The overhead is tiny. In MorphOS all old AmigaOS API calls are called as 68k from PPC code and the overhead is negligible. Overhead is so small that even OS4 cant beat it with interfaces.
SetFunction() is trivial. In MorphOS you can patch 68k functions by PPC or 68k code. You have to include a 68k gate to install PPC native patch but internally 68k code is never executed in PPC -> PPC calls. PPC native patches run without performance loss and on the other hand 68k SnoopDos is fully functional in MorphOS if you dont happen to have PPC native port on your HD.
Not being source compatible doesnt matter. You cant port MCP or MCX or SnoopDos from 68k to PPC or x86 or ARM without making changes to patch code. In 68k arguments are passed in 68k registers and they often involve hand written machine code.
It's got to execute the 68k gate, because it doesn't know what the code is doing. You can dynamically recompile it, but you've still got some lookups to do to find the native code. Or you can put some heuristics in to find a standard gate and shortcut it. It's not just old libraries that this would have to happen for if you want to be able to drop ppc libraries in and have them used by 68k software. It could be any library that has ever been written.
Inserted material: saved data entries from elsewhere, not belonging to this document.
(* ===== verification/ChatToolTables.v ===== *)
(** * The tools of a Responses request on a Chat Completions upstream

    The tool tables of [src/backend/internal/pkg/apicompat/chatcompletions_responses_bridge.go]:
    how declarations are lowered to function tools, and the sets and the map the way
    back uses to tell what a call was meant for.  A Go [map[string]bool] whose entries
    are all true is a set. *)

From S2P Require Import Prelude Json JsonCodec GoStrings ModelNames ToolSchema Apicompat RequestCodec ResponsesToAnthropicRequest ChatToResponses Encoding.
Local Open Scope string_scope.
Local Open Scope nat_scope.
Local Open Scope list_scope.
Local Open Scope go_scope.

(** ** Names *)

Definition chatToolNameMaxLen : nat := 64.

(** The runes of [full] as long as their encodings fit into [room] bytes. *)
Fixpoint rune_prefix (room : nat) (rs : list (Z * nat)) : string :=
  match rs with
  | [] => ""
  | (r, _) :: rs =>
      let c := encode_rune r in
      if room <? String.length c then "" else c +:+ rune_prefix (room - String.length c) rs
  end.

(** [hex.EncodeToString(sum[:4])] is the first eight digits. *)
Definition flattenNamespaceToolName (namespace name : string) : string :=
  let full := namespace +:+ "__" +:+ name in
  if String.length full <=? chatToolNameMaxLen then full else
  let suffix := "__" +:+ hex (take 4 (sha256 full)) in
  rune_prefix (chatToolNameMaxLen - String.length suffix) (runes full) +:+ suffix.

Record NamespacedToolName := MkNamespacedToolName {
  ntn_Namespace : string;
  ntn_Name : string;
}.
#[export] Instance NamespacedToolName_eq_dec : EqDecision NamespacedToolName.
Proof. solve_decision. Defined.

Definition toolSearchProxyName : string := "tool_search".

(** The tools of one type, by their names. *)
Definition names_of_type (type : string) (tools : list ResponsesTool) : gset string :=
  list_to_set (map rt_Name
    (List.filter (fun t => (rt_Type t =?s type) && negb (rt_Name t =?s "")) tools)).
Definition CustomToolNames (tools : list ResponsesTool) : gset string := names_of_type "custom" tools.
Definition FunctionToolNames (tools : list ResponsesTool) : gset string := names_of_type "function" tools.

Definition tool_children (tool : ResponsesTool) : list ResponsesTool :=
  match rt_Tools tool with [] => rt_Children tool | children => children end.
Definition callable_child (child : ResponsesTool) : bool :=
  (rt_Type child =?s "function") && negb (rt_Name child =?s "").
Definition namespace_entry (namespace : string) (child : ResponsesTool) : string * NamespacedToolName :=
  (flattenNamespaceToolName namespace (rt_Name child), MkNamespacedToolName namespace (rt_Name child)).
(** The assignments of the two loops, in order. *)
Definition namespace_entries (tools : list ResponsesTool) : list (string * NamespacedToolName) :=
  flat_map (fun tool =>
    if negb (rt_Type tool =?s "namespace") || (rt_Name tool =?s "") then []
    else map (namespace_entry (rt_Name tool)) (List.filter callable_child (tool_children tool))) tools.
Definition NamespaceToolNames (tools : list ResponsesTool) : gmap string NamespacedToolName :=
  foldl (fun m e => <[e.1 := e.2]> m) ∅ (namespace_entries tools).

Definition HasToolSearchTool (tools : list ResponsesTool) : bool :=
  existsb (fun t => rt_Type t =?s "tool_search") tools.

(** The tables of a request; the streaming state keeps them in four fields. *)
Record ToolTables := MkToolTables {
  CustomTools : gset string;
  FunctionTools : gset string;
  ToolSearchDeclared : bool;
  NamespaceTools : gmap string NamespacedToolName;
}.
Definition tables_of (tools : list ResponsesTool) : ToolTables :=
  MkToolTables (CustomToolNames tools) (FunctionToolNames tools) (HasToolSearchTool tools)
    (NamespaceToolNames tools).
Definition no_tables : ToolTables := MkToolTables ∅ ∅ false ∅.

(** The nested loop over the maps [customTools] and [namespaceTools] returns when it
    has met two custom tools the name can stand for, and goes on with the one it met;
    without empty names its result does not depend on the order. *)
Definition customToolCallName (name : string) (t : ToolTables) : option string :=
  if bool_decide (name ∈ FunctionTools t) then None
  else if bool_decide (name ∈ CustomTools t) then Some name
  else match NamespaceTools t !! name with
       | Some _ => None
       | None =>
           let stands_for custom :=
             existsb (fun e : string * NamespacedToolName =>
                        flattenNamespaceToolName (ntn_Namespace e.2) custom =?s name)
               (map_to_list (NamespaceTools t)) in
           match List.filter stands_for (elements (CustomTools t)) with
           | [custom] => if custom =?s "" then None else Some custom
           | _ => None
           end
       end.

(** ** Declarations *)

Definition string_type (description : string) : string :=
  print_members [("type", json_quote "string"); ("description", json_quote description)].
Definition customToolInputSchema : string :=
  print_members [("type", json_quote "object");
    ("properties", print_members
       [("input", string_type "The raw input for this tool, passed through verbatim.")]);
    ("required", marshal_strings ["input"])].
Definition toolSearchProxySchema : string :=
  print_members [("type", json_quote "object");
    ("properties", print_members
       [("query", string_type "Search query for tools or connectors to load.");
        ("limit", print_members [("type", json_quote "integer");
           ("description", json_quote "Maximum number of tool groups to return.")])]);
    ("required", marshal_strings ["query"])].

Definition declare_function (name description parameters : string) (strict : option bool) : ChatTool :=
  zero_ChatTool <| cto_Type := "function" |>
    <| cto_Function := Some (MkChatFunction name description parameters strict) |>.
Definition toolSearchProxyChatTool : ChatTool :=
  declare_function toolSearchProxyName
    "Search and load Codex tools, plugins, connectors, and MCP namespaces for the current task."
    toolSearchProxySchema None.

Definition is_executable (t : ResponsesTool) : bool :=
  ((rt_Type t =?s "function") || (rt_Type t =?s "custom")) && negb (rt_Name t =?s "").

(** The first loop: [topLevel], or the error of a duplicate. *)
Fixpoint top_level (tools : list ResponsesTool) (topLevel : gset string) : result (gset string) :=
  match tools with
  | [] => inr topLevel
  | t :: tools =>
      if is_executable t then
        if bool_decide (rt_Name t ∈ topLevel) then inl (ErrDuplicateTool (rt_Name t))
        else top_level tools ({[rt_Name t]} ∪ topLevel)
      else top_level tools topLevel
  end.

(** The loop of [namespaceChildrenToChatTools], which also fills [flatOwner]. *)
Fixpoint lower_children (namespace : string) (topLevel : gset string) (children : list ResponsesTool)
    (flatOwner : gmap string NamespacedToolName) :
    result (list ChatTool * gmap string NamespacedToolName) :=
  match children with
  | [] => inr ([], flatOwner)
  | child :: children =>
      if negb (callable_child child) then lower_children namespace topLevel children flatOwner else
      let '(flat, entry) := namespace_entry namespace child in
      if bool_decide (flat ∈ topLevel) then inl (ErrNamespaceTopLevel namespace (rt_Name child) flat) else
      match flatOwner !! flat with
      | Some prev =>
          if bool_decide (prev = entry) then lower_children namespace topLevel children flatOwner
          else inl (ErrNamespaceConflict (ntn_Namespace prev) (ntn_Name prev) namespace (rt_Name child) flat)
      | None =>
          '(rest, flatOwner) ← lower_children namespace topLevel children (<[flat := entry]> flatOwner);
          inr (declare_function flat (rt_Description child) (rt_Parameters child) (rt_Strict child)
                 :: rest, flatOwner)
      end
  end.
Definition namespaceChildrenToChatTools (tool : ResponsesTool) (topLevel : gset string)
    (flatOwner : gmap string NamespacedToolName) :
    result (list ChatTool * gmap string NamespacedToolName) :=
  if rt_Name tool =?s "" then inr ([], flatOwner)
  else lower_children (rt_Name tool) topLevel (tool_children tool) flatOwner.

(** What a tool outside a namespace is lowered to. *)
Definition lower_function (t : ResponsesTool) : ChatTool :=
  declare_function (rt_Name t) (rt_Description t) (rt_Parameters t) (rt_Strict t).
Definition lower_custom (t : ResponsesTool) : ChatTool :=
  declare_function (rt_Name t) (rt_Description t) customToolInputSchema None.
Definition lower_x_search (t : ResponsesTool) : ChatTool :=
  zero_ChatTool <| cto_Type := "x_search" |>
    <| cto_AllowedXHandles := rt_AllowedXHandles t |>
    <| cto_ExcludedXHandles := rt_ExcludedXHandles t |>
    <| cto_FromDate := rt_FromDate t |> <| cto_ToDate := rt_ToDate t |>
    <| cto_EnableImageUnderstanding := rt_EnableImageUnderstanding t |>
    <| cto_EnableVideoUnderstanding := rt_EnableVideoUnderstanding t |>.

(** The second loop. *)
Fixpoint lower_tools (topLevel : gset string) (tools : list ResponsesTool)
    (flatOwner : gmap string NamespacedToolName) (toolSearchDeclared : bool) : result (list ChatTool) :=
  match tools with
  | [] => inr []
  | t :: tools =>
      let type := rt_Type t in
      if type =?s "function" then
        rest ← lower_tools topLevel tools flatOwner toolSearchDeclared; inr (lower_function t :: rest)
      else if type =?s "custom" then
        rest ← lower_tools topLevel tools flatOwner toolSearchDeclared; inr (lower_custom t :: rest)
      else if type =?s "tool_search" then
        if bool_decide (toolSearchProxyName ∈ topLevel) then inl ErrToolSearchConflict
        else if toolSearchDeclared then lower_tools topLevel tools flatOwner true
        else rest ← lower_tools topLevel tools flatOwner true; inr (toolSearchProxyChatTool :: rest)
      else if type =?s "namespace" then
        '(flattened, flatOwner) ← namespaceChildrenToChatTools t topLevel flatOwner;
        rest ← lower_tools topLevel tools flatOwner toolSearchDeclared; inr (flattened ++ rest)
      else if type =?s "x_search" then
        rest ← lower_tools topLevel tools flatOwner toolSearchDeclared; inr (lower_x_search t :: rest)
      else lower_tools topLevel tools flatOwner toolSearchDeclared
  end.
Definition responsesToolsToChatTools (tools : list ResponsesTool) : result (list ChatTool) :=
  topLevel ← top_level tools ∅;
  lower_tools topLevel tools ∅ false.

(** ** The choice of a tool *)

Definition rawNestedString (raw key : string) : string :=
  match rawJSONObject raw with Some obj => rawString (raw_member obj key) | None => "" end.

(** Go's nil is the empty text. *)
Definition named_choice (declared : gset string) (name : string) : string :=
  if bool_decide (name ∈ declared)
  then print_members [("function", marshal_string_map [("name", name)]); ("type", json_quote "function")]
  else "".
Definition responsesToolChoiceToChatToolChoice (raw : string) (declared : gset string) : string :=
  match rawJSONObject raw with
  | None => raw
  | Some choice =>
      let type := rawString (raw_member choice "type") in
      if type =?s "x_search" then
        if bool_decide ("x_search" ∈ declared) then marshal_string_map [("type", "x_search")] else ""
      else if type =?s "tool_search" then named_choice declared toolSearchProxyName
      else if (type =?s "function") || (type =?s "custom") then
        let name := rawString (raw_member choice "name") in
        let name := if name =?s "" then rawNestedString (raw_member choice "function") "name" else name in
        if name =?s "" then raw else named_choice declared name
      else ""
  end.

Definition chat_tool_names (t : ChatTool) : list string :=
  match cto_Function t with Some f => [cfn_Name f] | None => [] end ++
  (if fold_name (TrimSpace (cto_Type t)) =?s fold_name "x_search" then ["x_search"] else []).
(** [declared] of the request converters. *)
Definition declared_names (tools : list ChatTool) : gset string := list_to_set (flat_map chat_tool_names tools).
You can write libraries completely in C, I wouldn't like to say how often in occurred but you don't need assembler at all (just compiler support for regparm).
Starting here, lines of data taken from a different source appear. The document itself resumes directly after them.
(** C32.  When the tools of a Responses request can be lowered to Chat Completions
    functions at all, no two of the functions share a name, the (nonempty) names are
    exactly those the declared tools can be called by, the names made up for the tools
    of a namespace fit the 64 bytes upstreams accept, and a call of any of the names is
    turned back into a call of the tool it was made up for: the function, the custom
    tool, the tool search or the tool of the namespace. *)
Theorem tools_routed_back tools out :
  responsesToolsToChatTools tools = inr out ->
  NoDup (nonempty (function_names out))
  /\ (forall n, n <> "" ->
        (n ∈ function_names out <-> exists t g, t ∈ tools /\ (n, g) ∈ declares t))
  /\ (forall t n g, t ∈ tools -> (n, g) ∈ declares t -> n <> "" ->
        route (tables_of tools) n = g
        /\ (rt_Type t = "namespace" -> String.length n <= chatToolNameMaxLen)).
Proof.
  unfold responsesToolsToChatTools. destruct (top_level tools ∅) as [|top] eqn:T; [done|]. cbn [mbind result_bind].
  intros L. apply top_level_spec in T as (-> & Hd & _).
  assert (Htop : forall n, n ∈ (∅ ∪ list_to_set (exec_names tools) : gset string) <-> n ∈ exec_names tools) by set_solver.
  pose proof (lower_spec _ _ _ _ _ L) as (Hp & owner & _ & He). split_and!.
  - eapply lower_names; [exact L|done|]. intros n Hn. by apply Htop.
  - intros n Hne. split; [by eapply lower_declared|]. intros (t & g & Ht & Hg).
    destruct (lower_covers _ _ _ _ _ L t n g Ht Hg) as [?|[Hs|[? _]]]; [done| |done].
    rewrite lookup_empty in Hs. by apply is_Some_None in Hs.
  - intros t n g Ht Hg Hne. split; [by eapply route_declared|]. intros E. unfold declares in Hg. rewrite E in Hg.
    cbn [String.eqb Ascii.eqb Bool.eqb] in Hg. destruct (rt_Name t =?s ""); [by apply not_elem_of_nil in Hg|].
    apply list_elem_of_fmap in Hg as (child & [= -> _] & _). apply flat_length.
Qed.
The next problem is that we're actually talking about x86 not PPC. So all of your code is going to have to do endian conversions. You either go the amithlon route, but then software that needs to write little endian values will end up doing two conversions. Or you spend the rest of time changing code to do the conversion where necessary. Or you try to come up with a new compiler patch that allows you to selectively have little or big endian variables.
Because of the amount of effort, still being limited to single processor and no memory protection, how horrible all the compromises would be to get it working on x86 it's not going to happen. I can't see developers flocking to an operating system that is crippled with that amount of backward compatibility. You can't even support x64.
ARM is probably a better choice if you want to avoid the endian issues, but then you have new problems like lack of decent hardware. Rasberry Pi is cheap, but it's also not very good. Even the more expensive boards are pretty poor in terms of expandability. 64bit is also coming to ARM, but you'll be shutting yourself off from that too.